Caviar has never gone out of style, but these days, it’s particularly in demand. In the last year or so, the upmarket delicacy has begun to make regular appearances in over-the-top stunt foods, such as garnishing fried fish sandwiches, and highbrow-lowbrow trendy pairings like caviar-topped Pringles. Market research suggests that U.S. sales are expected to surpass $400 million this year, up from $100 million in 2022.
This swelling demand may be good news for Pringles, but it’s bad news to Jutta Jahrl, a conservationist and project manager at the World Wildlife Foundation(WWF) who studies sturgeons. Without sturgeons, there is no caviar.
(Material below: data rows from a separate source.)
(** X22. The streaming TTS adapter hands on the PCM bytes it receives,
    in order and unaltered, as non-empty int16 arrays, however the
    provider cuts the byte stream into chunks. It raises exactly when the
    provider's stream raises. When the stream ends normally the arrays
    hold all the bytes received, with one zero byte added if their number
    is odd; when it raises, they hold the whole samples received up to
    the last chunk, and an odd byte left over is dropped. *)
Theorem tts_stream_conserves_bytes :
  forall (iter_bytes : string -> gen (list byte)) (text : string),
    let audio := OpenAITTS.tts_stream iter_bytes text in
    let received := List.concat (yielded (iter_bytes text)) in
    raised audio = raised (iter_bytes text)
    /\ Forall (fun samples => samples <> []) (yielded audio)
    /\ VADProcessor.int16_tobytes (List.concat (yielded audio))
       = match raised (iter_bytes text) with
         | None => padded received
         | Some _ => whole_samples received
         end.
Proof.
  intros iter_bytes text audio received. subst audio received.
  unfold OpenAITTS.tts_stream.
  exact (receive_chunks_spec (iter_bytes text) [] (Nat.le_0_l 1)).
Qed.

Lemma tts_stream_in_chunks :
  OpenAITTS.tts_stream pcm_in_chunks "Hi." = yields [[513]; [1027]; [5]]
  /\ OpenAITTS.tts_stream pcm_breaking_off "Hi."
     = Yield [513] (Throw (ProviderError "stream closed")).
Proof. split; reflexivity. Qed.

(** ** The chat history of the LLM agent *)

Lemma py_slice_from_last {A} (l : list A) (n : nat) :
  (0 < n)%nat ->
  py_slice_from l (- Z.of_nat n) = skipn (List.length l - n) l.
Proof.
  intros Hn. unfold py_slice_from, py_slice, py_index_clamp, len.
  destruct (Z.ltb_spec (- Z.of_nat n) 0) as [_|H]; [|lia].
  destruct (Z.ltb_spec (Z.of_nat (List.length l)) 0) as [H|_]; [lia|].
  rewrite Z.min_id.
  replace (Z.to_nat (Z.max 0 (- Z.of_nat n + Z.of_nat (List.length l))))
    with (List.length l - n)%nat by lia.
  apply firstn_all2. rewrite length_skipn. lia.
Qed.

Lemma existsb_skipn_false {A} (f : A -> bool) (d : nat) :
  forall l : list A, existsb f l = false -> existsb f (skipn d l) = false.
Proof.
  induction d as [|d IH]; intros l H; [exact H|].
  destruct l as [|x l]; [reflexivity|].
  cbn [skipn]. apply IH. cbn in H. apply orb_false_iff in H. tauto.
Qed.

Lemma tl_skipn {A} (d : nat) (l : list A) : tl (skipn d l) = skipn d (tl l).
Proof.
  revert l. induction d as [|d IH]; intros l; [reflexivity|].
  destruct l as [|x l]; [reflexivity|].
  cbn [skipn tl]. destruct l as [|y l]; [now destruct d|].
  specialize (IH (y :: l)). cbn [tl] in IH. rewrite <- IH.
  cbn [skipn]. reflexivity.
Qed.

Lemma tl_app {A} (l1 l2 : list A) :
  l1 <> [] -> tl (l1 ++ l2) = tl l1 ++ l2.
Proof. destruct l1; [congruence|reflexivity]. Qed.

Section History.

Variable astream : list LLM.AnyMessage -> gen string.
Hypothesis astream_ends : forall messages, raised (astream messages) = None.
Variable system_prompt : string.
(** Lines 248-257. *)
Definition avgTemp1 (s : state) (a : stats) : Z :=
  Int.to_int (Z.quot (totalTemp1 a) (readingIndex s)).
Definition avgTemp2 (s : state) (a : stats) : Z :=
  Int.to_int (Z.quot (totalTemp2 a) (readingIndex s)).
Definition tempDiff1 (a : stats) : F :=
  of_int (Int.abs (Int.sub (lastTemp1 a) (firstTemp1 a))).
Definition tempDiff2 (a : stats) : F :=
  of_int (Int.abs (Int.sub (lastTemp2 a) (firstTemp2 a))).
Definition totalEnergy1 (a : stats) : F :=
  fmul (fmul specificHeatCapacityAir massAir) (tempDiff1 a).
Definition totalEnergy2 (a : stats) : F :=
  fmul (fmul specificHeatCapacityAir massAir) (tempDiff2 a).

(** Lines 247-282. *)
Definition summary (s : state) (a : stats) : out :=
  if 0 <? readingIndex s then
    [ Println (Str "Data loading complete.");
      Print (Str "Highest Temperature 1: ");
      Println (Num (highestTemp1 a));
      Print (Str "Average Temperature 1: ");
      Println (Num (avgTemp1 s a));
      Print (Str "Measurements Count 1: ");
      Println (Num (readingIndex s));
      Print (Str "Total Energy Collected 1: ");
      Print (Flt (totalEnergy1 a));
      Println (Str " J");
      Print (Str "Highest Temperature 2: ");
      Println (Num (highestTemp2 a));
      Print (Str "Average Temperature 2: ");
      Println (Num (avgTemp2 s a));
      Print (Str "Measurements Count 2: ");
      Println (Num (readingIndex s));
      Print (Str "Total Energy Collected 2: ");
      Print (Flt (totalEnergy2 a));
      Println (Str " J") ]
  else
    [ Println (Str "No data to load.") ].

(** The scan of the stored readings: the statistics it ends with and the
    lines it prints. *)
Definition scan (s : state) : stats * out :=
  replay (Z.to_nat (readingIndex s)) s 0 stats0.

Definition load_data (s : state) : out :=
  let '(a, o) := scan s in
  Println (Str "Loading data...") :: o ++ summary s a.

(** *** The load button, lines 184-287 *)

Definition load_button (pin : bool) (tPress tHold tRelease : Z) (s : state)
  : state * out :=
  if Bool.eqb pin LOW then
    let '(s, o) :=
      if buttonPressStartTime s =? 0 then
        (set_eraseMode false (set_buttonPressStartTime tPress s),
         [Println (Str "Load button pressed.")])
      else (s, []) in
    if (eraseHoldTime <=? Int.to_ulong (tHold - buttonPressStartTime s))
       && negb (eraseMode s) then
      let '(s, o') := erase s in (s, o ++ o')
    else (s, o)
  else
    let o :=
      if negb (buttonPressStartTime s =? 0)
         && (Int.to_ulong (tRelease - buttonPressStartTime s) <? eraseHoldTime)
         && negb (eraseMode s) then
        load_data s
      else [] in
    (set_buttonPressStartTime 0 s, o).

(** *** [loop], lines 82-288 *)

Definition loop (i : input) (s : state) : state * out :=
  let '(s, o1) := toggle_button (togglePin i) s in
  let '(s, o2, returned) :=
    sample (currentMillis i) (analogValue1 i) (analogValue2 i) s in
  if returned then (s, o1 ++ o2)
  else
    let '(s, o3) :=
      load_button (loadPin i) (millisPress i) (millisHold i)
                  (millisRelease i) s in
    (s, o1 ++ o2 ++ o3).

(** Running [loop] over a list of inputs, oldest first. *)
Fixpoint run (ins : list input) (s : state) : state * out :=
  match ins with
  | [] => (s, [])
  | i :: ins =>
      let '(s, o) := loop i s in
      let '(s, o') := run ins s in
      (s, o ++ o')
  end.

(** *** The store as the sketch reads it

    The pair at index [i], under the guards the scan applies to it (lines
    215 and 221): the index counts from 0 and stays below [readingIndex],
    and the last byte of the pair lies inside the EEPROM. *)

Definition get (s : state) (i : Z) : option (Z * Z) :=
  if (0 <=? i) && (i <? readingIndex s) then
    let address1 := Int.add eepromStartAddress (Int.mul i 4) in
    let address2 := Int.add address1 2 in
    if Int.to_uint (Int.add address2 1) <? EEPROM_length then
      Some (Eeprom.get_int (EEPROM s) address1,
            Eeprom.get_int (EEPROM s) address2)
    else None
  else None.

(** The count as persisted at address 0 (line 148, read back at line 56). *)
Definition persisted_count (s : state) : Z := Eeprom.get_int (EEPROM s) 0.

(** A reset: the RAM variables take their initial values, the EEPROM
    stays, [setup] runs. *)
Definition restart (s : state) : state := fst (setup (EEPROM s)).

(** Lines 124-173 over a list of converted readings, one per sampling
    step. *)
Fixpoint log_all (cs : list (Z * Z)) (s : state) : state * out :=
  match cs with
  | [] => (s, [])
  | c :: cs =>
      let '(s, o, _) := log_reading s (fst c) (snd c) in
      let '(s, o') := log_all cs s in
      (s, o ++ o')
  end.

(** Storing a list of readings one after the other. *)
Fixpoint store_all (rs : list (Z * Z)) (s : state) : state :=
  match rs with
  | [] => s
  | r :: rs => store_all rs (fst (store_temperatures s (fst r) (snd r)))
  end.

End Sketch.

(** ** The stored readings as a list *)

(** The pair whose four bytes start at the address of index [i]. *)
Definition record_at (e : Eeprom.t) (i : Z) : Z * Z :=
  (Eeprom.get_int e (eepromStartAddress + 4 * i),
   Eeprom.get_int e (eepromStartAddress + 4 * i + 2)).

Fixpoint records_from (e : Eeprom.t) (i : Z) (k : nat) : list (Z * Z) :=
  match k with
  | O => []
  | S k => record_at e i :: records_from e (i + 1) k
  end.

(** The pairs at the indices below [readingIndex], lowest index first. *)
Definition records (s : state) : list (Z * Z) :=
  records_from (EEPROM s) 0 (Z.to_nat (readingIndex s)).

Definition sum (l : list Z) : Z := fold_right Z.add 0 l.

(** The greatest of [h] and the elements of [l]. *)
Definition highest (h : Z) (l : list Z) : Z := fold_left Z.max l h.

Definition int_pair (r : Z * Z) : Prop :=
  Int.in_range (fst r) /\ Int.in_range (snd r).

(** The state after a reading went into the EEPROM at index
    [readingIndex]. *)
Definition stored (s : state) (t1 t2 : Z) : state :=
  let n := readingIndex s in
  let e := Eeprom.put_int (EEPROM s) (eepromStartAddress + 4 * n) t1 in
  let e := Eeprom.put_int e (eepromStartAddress + 4 * n + 2) t2 in
  set_EEPROM (Eeprom.put_int e 0 (n + 1)) (set_readingIndex (n + 1) s).

(** The statistics after the scan has gone over the pairs [rs], the first
    of them at index [i]. *)
Fixpoint scan_stats (s : state) (i : Z) (a : stats) (rs : list (Z * Z))
  : stats :=
  match rs with
  | [] => a
  | r :: rs => scan_stats s (i + 1) (update_stats s i (fst r) (snd r) a) rs
  end.

(** [x - y] and the negation inside [abs] stay within [int]: the difference
    is one C++ defines. *)
Definition defined_delta (x y : Z) : Prop := Z.abs (x - y) <= 32767.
Though humans eat roe, or clumps of eggs, taken from the ovaries of many fish species, only salt-cured sturgeon eggs can be called caviar. But caviar consumers have good reason to be wary of what’s really in that tin.
In a new study led by Jahrl and an evolutionary genetics team at the Leibniz Institute for Zoo and Wildlife Research in Germany, they found that 29% of commercially sold caviar tested across four European countries had been procured or sold in violation of codes protecting endangered species. Ten percent of the caviar they tested wasn’t even fish eggs, and was instead a mix of unidentifiable DNA, suspected sturgeon offal, and artificial products.. “It was even worse than we thought,” Jahrl says.
Isotope analysis of fish eggs
Illegal or counterfeit caviar is far from a new problem, though Jahrl’s study, published Nov. 20 in the journal Current Biology, marks the first academic attempt to track it using a forensic technique known as isotope analysis. Combined with standard genetic testing, this allowed the team to extract enough data from samples to determine information like the geographical area where the eggs originated or the diet of the fish they came from, rather than simply whether or not it came from sturgeon.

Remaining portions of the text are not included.